Use these pro step-by-step painting tips to ensure the perfect finishing touch for your painting project.
By Diane Franklin
Painting your trim and molding is the perfect finishing touch for your decorating project. It makes the entire room look fresher, cleaner and more complete.Here are a step-by-step guide and additional tips for how to do it well.
- Paint brush (a 2 ½-inch sash brush is a good choice)
- Painter’s tape
- Spackling compound
- Putty knife
- Caulk/caulking gun
- Drop cloths
- Fill in holes in the surface with spackling compound and sand smooth. If there’s a gap between the molding and wall or cracks between the corner joints, fill it in with caulk. Use a general-purpose caulk or caulk especially made for trim.
- Lightly sand the molding to improve adhesion. Remove dust with a damp cloth or vacuum.
- Protect the floor with a canvas drop cloth, and mask your walls and floor around the edges of your trim or molding with painter’s tape to protect them from paint overage.
- Prime the patched areas. If your trim was previously painted with oil-based paint, or if you’re unsure, prime the entire surface to improve adhesion.
- Let the primer dry completely before proceeding with the paint. You can dip your paint brush directly into the paint can, but make sure you scrape off excess paint on the side of the paint can (or use a paint guard).
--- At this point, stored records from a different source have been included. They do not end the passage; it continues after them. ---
Definition migrateLegacyQueueIntentOwnership (c : queueAdmissionConfig) (now : Time) (j : queueIntentJournal)
    : queueIntentJournal :=
  let cap state i := let deadline := expiryForState c state now in
    if After (ExpiresAt i) deadline then set_ExpiresAt deadline i else i in
  with_intents ((λ i,
    match State i with
    | queueStateAssigned =>
        if (RunnerRequestID i =? 0) && After (ExpiresAt i) (Add now (seconds (AcquiredTTLSeconds c)))
        then set_phase queueStateQueued (StateEnteredAt i) (UpdatedAt i) (expiryForState c queueStateQueued now) i
        else cap queueStateAssigned i
    | queueStateAcquired => cap queueStateAcquired i
    | _ => i
    end) <$> Intents j) j.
Don’t overload your brush, as it may lead to drips or runs that you want to avoid.
- Wait until the paint is dry to the touch, and then carefully remove the painter’s tape.
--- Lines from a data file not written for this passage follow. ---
(* ===== verification/QueueBudgetFacts.v ===== *)
(** * Queue scheduler: what an admission may do

    [admission_step] is the abstract rule of the scheduler: one queued intent
    becomes assigned, and every budget has room for it. The loop that fills the
    budget is shown to be a sequence of such steps that stops only when no
    further step is possible; the budgets follow by induction on the steps. *)

From S2P Require Import Prelude QueueIntent QueueScheduler QueueSchedulerFacts.

Local Open Scope Z_scope.
Local Open Scope go_scope.

(** ** Counting *)

#[export] Instance countZ_perm {A} (p : A → bool) : Proper ((≡ₚ) ==> (=)) (countZ p).
Proof. intros xs ys Hp. unfold countZ. by rewrite Hp. Qed.

Lemma countZ_cons {A} (p : A → bool) x xs : countZ p (x :: xs) = (if p x then 1 else 0) + countZ p xs.
Proof. unfold countZ. rewrite filter_cons. destruct (p x); case_decide; simpl; try congruence; lia. Qed.

Lemma countZ_nonneg {A} (p : A → bool) xs : 0 ≤ countZ p xs.
Proof. unfold countZ. lia. Qed.

(** A journal stores every intent under its key. *)
Definition keyed (m : gmap string queueIntent) : Prop := map_Forall (λ k i, Key i = k) m.

Lemma elem_of_intents j i : keyed (Intents j) → i ∈ intents_of j ↔ Intents j !! Key i = Some i.
Proof.
  intros Hk. unfold intents_of. rewrite list_elem_of_fmap. split.
  - intros ([k i'] & -> & Hin). apply elem_of_map_to_list in Hin. simpl. by rewrite (Hk _ _ Hin).
  - intros Hi. exists (Key i, i). split; [done|]. by apply elem_of_map_to_list.
Qed.

Lemma intents_replace j j' k i i' :
  Intents j !! k = Some i → Intents j' = <[k := i']> (Intents j) →
  ∃ rest, intents_of j ≡ₚ i :: rest ∧ intents_of j' ≡ₚ i' :: rest.
Proof.
  intros Hi Hj'. exists (map_to_list (delete k (Intents j))).*2. unfold intents_of. rewrite Hj'. split.
  - by rewrite <- (map_to_list_delete (Intents j) k i Hi).
  - rewrite <- insert_delete_eq. by rewrite map_to_list_insert by apply lookup_delete_eq.
Qed.

(** ** Sums of reservations *)

Definition in_flight_of (j : queueIntentJournal) : list queueIntent := filter (λ i, in_flight i = true) (intents_of j).

Definition reserved_cpu (c : queueAdmissionConfig) (i : queueIntent) : Z := from_option CPUUnits 0 (reservation_of c i).
Definition reserved_memory (c : queueAdmissionConfig) (i : queueIntent) : Z := from_option MemoryMiB 0 (reservation_of c i).

(** The exact sums, without wrap-around. *)
Definition cpu_in_flight (c : queueAdmissionConfig) (j : queueIntentJournal) : Z := sumZ (reserved_cpu c) (in_flight_of j).
Definition memory_in_flight (c : queueAdmissionConfig) (j : queueIntentJournal) : Z := sumZ (reserved_memory c) (in_flight_of j).

Lemma foldl_int_add {A} (f : A → Z) bound xs : ∀ acc,
  (∀ x, x ∈ xs → 0 ≤ f x ≤ bound) → 0 ≤ acc → acc + bound * Z.of_nat (length xs) ≤ max_int64 →
  foldl (λ a x, a ⊕ f x) acc xs = acc + sumZ f xs.
Proof.
  induction xs as [|x xs IH]; intros acc Hf Hacc Hb; [unfold sumZ; simpl; lia|].
  pose proof (Hf x ltac:(set_solver)) as Hx. cbn [length] in Hb.
  assert (acc ⊕ f x = acc + f x) as Hadd.
  { apply wrap64_small. unfold in_int64, min_int64, max_int64 in *. nia. }
  simpl. rewrite Hadd, IH; [rewrite sumZ_cons; lia|set_solver|lia|nia].
Qed.

Lemma sumZ_le_bound {A} (f : A → Z) bound xs :
  (∀ x, x ∈ xs → 0 ≤ f x ≤ bound) → 0 ≤ sumZ f xs ≤ bound * Z.of_nat (length xs).
Proof.
  induction xs as [|x xs IH]; intros Hf; [unfold sumZ; simpl; lia|].
  pose proof (Hf x ltac:(set_solver)). assert (∀ y, y ∈ xs → 0 ≤ f y ≤ bound) as Hf' by set_solver.
  specialize (IH Hf'). rewrite sumZ_cons. cbn [length]. lia.
Qed.

(** ** Valid configurations *)

(** Weights are unsigned in the source. *)
Definition unsigned_weights (c : queueAdmissionConfig) : Prop :=
  0 ≤ DefaultWeight c ∧ map_Forall (λ _ p, 0 ≤ Policy_Weight p) (default ∅ (Config_Repositories c)).

Section config.
Context (c : queueAdmissionConfig) (Hc : Config_Validate c = Ok tt).

Lemma config_limits : 1 ≤ MaxInFlight c ≤ 64 ∧ 1 ≤ CPUUnits (Capacity c) ≤ 1024 ∧ 1024 ≤ MemoryMiB (Capacity c) ≤ 2 ^ 24.
Proof using Hc.
  unfold Config_Validate in Hc. apply bind_Ok in Hc as ([] & H1 & H2). apply bind_Ok in H2 as ([] & H2 & H3).
  apply bind_Ok in H3 as ([] & H3 & H4). apply bind_Ok in H4 as ([] & H4 & _).
  apply fail_if_Ok in H1, H4. bool_hyps. unfold queueMaxInFlightCeiling in *. lia.
Qed.

Lemma config_share : MaxRepositorySharePercent c = 75.
Proof using Hc.
  unfold Config_Validate in Hc. apply bind_Ok in Hc as ([] & _ & H). apply bind_Ok in H as ([] & _ & H).
  apply bind_Ok in H as ([] & H & _). apply fail_if_Ok in H. bool_hyps. lia.
Qed.

(** The rounding of the source, on the sizes of a configuration. *)
Lemma share_ceiling total : 0 ≤ total ≤ 2 ^ 24 → percentageCeiling total (MaxRepositorySharePercent c) = (total * 75 + 99) / 100.
Proof using Hc.
  intros Ht. rewrite config_share. unfold percentageCeiling, int_div, int_add, int_mul.
  rewrite (wrap64_small (total * 75)) by (unfold in_int64, min_int64, max_int64; lia).
  rewrite (wrap64_small (total * 75 + 99)) by (unfold in_int64, min_int64, max_int64; lia).
  rewrite Z.quot_div_nonneg by lia. apply wrap64_small. unfold in_int64, min_int64, max_int64.
  pose proof (Z.div_pos (total * 75 + 99) 100 ltac:(lia) ltac:(lia)).
  pose proof (Z.div_le_upper_bound (total * 75 + 99) 100 (total * 75 + 99) ltac:(lia) ltac:(lia)). lia.
Qed.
Additional Tips for Painting Trim and Molding
Choose oil-based or latex: Almost all paints are moving toward latex because of less odor and easy cleanup. However, if you’re concerned about brush marks, an oil-based product will provide you less problem with that than an acrylic latex paint. If using an oil-based paint, make sure you ventilate the area well and use personal protection equipment, including respirator, goggles and gloves.
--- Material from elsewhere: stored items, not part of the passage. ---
(* ===== verification/StateFile.v ===== *)
(** * State files

    The durable state files of the recovery controllers share one discipline: a
    lock, a read that decodes and checks, and a publication by rename. A file is
    absent or holds what reading it gives; publication is done, fails with the
    old file in place, or fails after the rename. *)

From S2P Require Import Prelude.

Local Open Scope Z_scope.
Local Open Scope go_scope.

Inductive StateFile (S : Type) :=
  | Absent
  | Present (content : result S).
Arguments Absent {_}.
Arguments Present {_} _.

Inductive Publication := Published | NotPublished (e : error) | PublishedNotSynced (e : error).

(** One access to a file: its paths and lock, and how a write would end. *)
Record Access := {
  access_lock : result unit;
  access_write : Publication;
}.

Definition fault_free : Access := {| access_lock := Ok tt; access_write := Published |}.

Definition publish {S} (w : Publication) (file content : StateFile S) : StateFile S * result unit :=
  match w with
  | Published => (content, Ok tt)
  | NotPublished e => (file, Err e)
  | PublishedNotSynced e => (content, Err e)
  end.

(** The state a file holds, the empty state when it is absent. *)
Definition state_of {S} (empty : S) (file : StateFile S) : result S :=
  match file with Absent => Ok empty | Present content => content end.

(** Whatever happens to a write, the file afterwards is the old or the new one;
    success means the new one. *)
Lemma publish_cases {S} w (file content : StateFile S) file' r :
  publish w file content = (file', r) → (file' = file ∨ file' = content) ∧ (r = Ok tt → file' = content).
Proof. destruct w; intros [= <- <-]; split; auto; done. Qed.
Choosing your sheen: Flat or matte paints are not appropriate for use on trim or molding. The most appropriate sheens are satin, semi-gloss and high-gloss. If you want to avoid visible brush marks in your trim or molding, use a higher gloss level.
When to paint: If you’re painting the entire room, the best method is to paint the walls first and the trim and molding last. You’re using a smaller brush to paint the trim, meaning you’ll have greater control and will be less likely to inadvertently go beyond the painter’s tape line and have excess paint go onto the walls.
When installing new trim: When installing new trim and molding—for instance, in a newly finished basement or when replacing narrow trim with a wider option—it’s a good idea to prime before installing. Some even recommend painting before installing. Those who prefer installing before painting note that they will need to caulk joints and put spackling compound over nail holes, so painting after installing provides a smoother finish. However, the trade-off is that you might inadvertently get paint on the walls. Painting the trim before installation allows you to do the job without necessarily being down on your hands and knees. After installation, you can touch up the nail hole areas and joints with paint, and because you’re probably using a higher-gloss finish, you likely won’t even notice the touch-up areas.